She became my womentor,
I spent many an hour
talking to her
watching her
listening to her
learning from her.
I don’t mind telling you
that I already miss her terribly.
I also don’t mind if you know that
I cried my way through the morning.
She may have looked like just a log
stuck on the edge of the falls,
but to me
she was more.
Much, much more.
She was my friend, my guide, my muse.
I admired her steadfastness,
her stillness,
how content she was being
a log.
She didn’t try to be water
or a boulder
or a bush.
And you know what?
As good friends as we were,
she never once asked me if the sticks
that attached themselves to her end
made her look fat.
She didn’t allow the rushing water
to steer her from her course
or move her from her perch
or frazzle her.
Nothing phased her.
She didn’t get flashy
or show off
or (try to) steal the spotlight from the falls.

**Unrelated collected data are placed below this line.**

(** C29. A mint that succeeds needed the minter permission of the module account,
    and credits exactly the minted coins to that account and to the supply.  A
    burn that succeeds needed the burner permission, if the account is a module
    account, and takes exactly the burned coins from that account and from the
    supply.  Minting without the permission is refused with [ErrUnauthorized]. *)
Theorem mint_burn_exact {cfg : CoinConfig} {acfg : AddressConfig} (k : BaseKeeper) {HQ : QuietRestrictions k} s :
  bank_inv s →
  (∀ m amt u s', MintCoins k m amt s = (Ok u, s') →
     ∃ sr macc sm, mint_restriction k amt s = (Ok tt, sr) ∧ module_account k m sr = (Ok macc, sm) ∧
       ModuleAccount_HasPermission macc Minter = true ∧ valid_coins amt ∧
       (∀ b d, bal s' b d = bal s b d + (if decide (macc_address macc = b) then amount amt d else 0)) ∧
       ∀ d, supply_of s' d = supply_of s d + amount amt d) ∧
  (∀ t a amt u s', BurnCoins t a amt s = (Ok u, s') →
     ∃ acc s0, on_auth (GetAccount a) s = (Ok (Some acc), s0) ∧
       (∀ macc, acc = ModuleAcc macc → ModuleAccount_HasPermission macc Burner = true) ∧ valid_coins amt ∧
       (∀ b d, bal s' b d = bal s b d - (if decide (AccountI_GetAddress acc = b) then amount amt d else 0)) ∧
       ∀ d, supply_of s' d = supply_of s d - amount amt d) ∧
  (∀ m amt macc s1 s2, mint_restriction k amt s = (Ok tt, s1) → module_account k m s1 = (Ok macc, s2) →
     ModuleAccount_HasPermission macc Minter = false → fst (MintCoins k m amt s) = Err ErrUnauthorized).
Proof.
  intros Hi. split; [|split].
  - intros m amt u s' H.
    apply MintCoins_inv in H as (sr & macc & sm & s1 & Er & Em & Hp & Hv & H1 & [B2 S2 _]); [|done|apply Hi].
    exists sr, macc, sm. do 4 (split; [done|]). split.
    + intros b d. unfold bal. rewrite B2. exact (sh_bal _ _ _ _ H1 b d).
    + intros d. rewrite S2. unfold supply_of. by rewrite (sh_supply _ _ _ _ H1).
  - intros t a amt u s' H.
    apply BurnCoins_inv in H as (acc & s0 & s1 & Ea & Hp & Hv & H1 & [B2 S2 _]); [|apply Hi].
    exists acc, s0. do 3 (split; [done|]). split.
    + intros b d. unfold bal. rewrite B2. pose proof (sh_bal _ _ _ _ H1 b d) as Hb.
      unfold bal, on_addr in Hb. rewrite Hb. case_decide; lia.
    + intros d. rewrite S2. unfold supply_of. rewrite (sh_supply _ _ _ _ H1). lia.
  - intros m amt macc s1 s2 H1 H2 Hp. unfold MintCoins.
    by rewrite (GoM_bind_run _ _ _ _ _ H1), (GoM_bind_run _ _ _ _ _ H2), Hp.
Qed.

Lemma mint_burn_exact_witness :
  supply_of (snd (MintCoins (cfg := default_config) (acfg := acfg_id) keeper0 "mint" coins20 bank0)) "stake"
  = supply_of bank0 "stake" + 20.
Proof.
  destruct (mint_burn_exact (cfg := default_config) (acfg := acfg_id) keeper0 bank0 bank0_inv) as [Hm _].
  destruct (Hm "mint" coins20 tt (snd (MintCoins (cfg := default_config) (acfg := acfg_id) keeper0 "mint" coins20 bank0)))
    as (sr & macc & sm & _ & _ & _ & _ & _ & Hs); [vm_compute; reflexivity|].
  exact (Hs "stake").
Defined.

(** The send message goes through only if every coin is positive and send
    enabled (its own flag, or the default parameter) and the receiver is not a
    blocked address. *)
Theorem Msg_Send_guards {cfg : CoinConfig} {acfg : AddressConfig} (k : BaseKeeper) {HQ : QuietRestrictions k}
    t fromStr toStr amt s u s' :
  Msg_Send k t fromStr toStr amt s = (Ok u, s') →
  ∃ from to toText, StringToBytes fromStr = Ok from ∧ StringToBytes toStr = Ok to ∧
    valid_coins amt ∧ amt ≠ [] ∧
    BytesToString to = Ok toText ∧ (toText ∉ blockedAddrs k) ∧
    (∀ c, c ∈ amt → default (DefaultSendEnabled (default (mkBankParams [] false) (Params s)))
                            (SendEnabled s !! Denom c) = true).
Proof.
  intros H. unfold Msg_Send in H.
  apply GoM_bind_Ok in H as (from & s0 & [Hf ->]%liftM_Ok & H).
  apply GoM_bind_Ok in H as (to & s0 & [Ht ->]%liftM_Ok & H).
  apply GoM_bind_Ok in H as (? & s0 & [Hb ->]%liftM_Ok & H).
  apply GoM_bind_Ok in H as (? & s0 & He & H).
  apply GoM_bind_Ok in H as (bl & s1 & [Hbl ->]%liftM_Ok & H).
  apply GoM_bind_Ok in H as (? & s1 & [Hg%guard_err_Ok ->]%liftM_Ok & H). subst bl.
  unfold BlockedAddr in Hbl. apply outcome_bind_Ok in Hbl as (toText & Htt & [= Hnb%bool_decide_eq_false]).
  apply (proj1 (must_Ok _ _)) in Htt.
  unfold coins_basic in Hb. apply outcome_bind_Ok in Hb as (? & Hv%guard_err_Ok & Hp%guard_err_Ok).
  apply Bool.negb_false_iff in Hv, Hp. apply Coins_IsValid_spec in Hv.
  exists from, to, toText. unfold decode_address in Hf, Ht.
  split; [by destruct (StringToBytes fromStr)|]. split; [by destruct (StringToBytes toStr)|].
  split; [exact Hv|]. split; [intros ->; discriminate Hp|]. split; [exact Htt|]. split; [exact Hnb|].
  by eapply IsSendEnabledCoins_inv.
Qed.

Lemma Msg_Send_guards_witness :
  ∃ from to toText, StringToBytes (AddressConfig := acfg_id) "alice" = Ok from ∧
    StringToBytes (AddressConfig := acfg_id) "bob" = Ok to ∧
    BytesToString (AddressConfig := acfg_id) to = Ok toText ∧ (toText ∉ blockedAddrs keeper0).
Proof.
  destruct (Msg_Send_guards (cfg := default_config) (acfg := acfg_id) keeper0 0 "alice" "bob" coins20 bank0 tt
    (snd (Msg_Send (cfg := default_config) (acfg := acfg_id) keeper0 0 "alice" "bob" coins20 bank0)))
    as (from & to & tx & H1 & H2 & _ & _ & H3 & H4 & _).
  - vm_compute. reflexivity.
  - exists from, to, tx. split; [exact H1|]. split; [exact H2|]. split; [exact H3|exact H4].
Defined.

Most people didn’t even notice her
till I pointed her out.
She was who she was
she was where she wanted to be,
she was fulfilling her life’s purpose,
and that was Enough.
I’ve been making some internal changes
in my life of late,
inspired in part
by The Log.
There have been other dramatic storms
since she took up here
so why did she choose last night
to let go and move on?
Perhaps she’s taught me everything I need to know.
Perhaps it was just plain time for her to go.
Perhaps you’ll say
”It was just a log.”
You’d be wrong.
But then again, maybe you’ll say
”I know you’ll miss her
and I understand why.”
and then you’ll be right
and I’ll be grateful.
Maybe she didn’t go far?
Beautifully expressed, one can sense your great loss.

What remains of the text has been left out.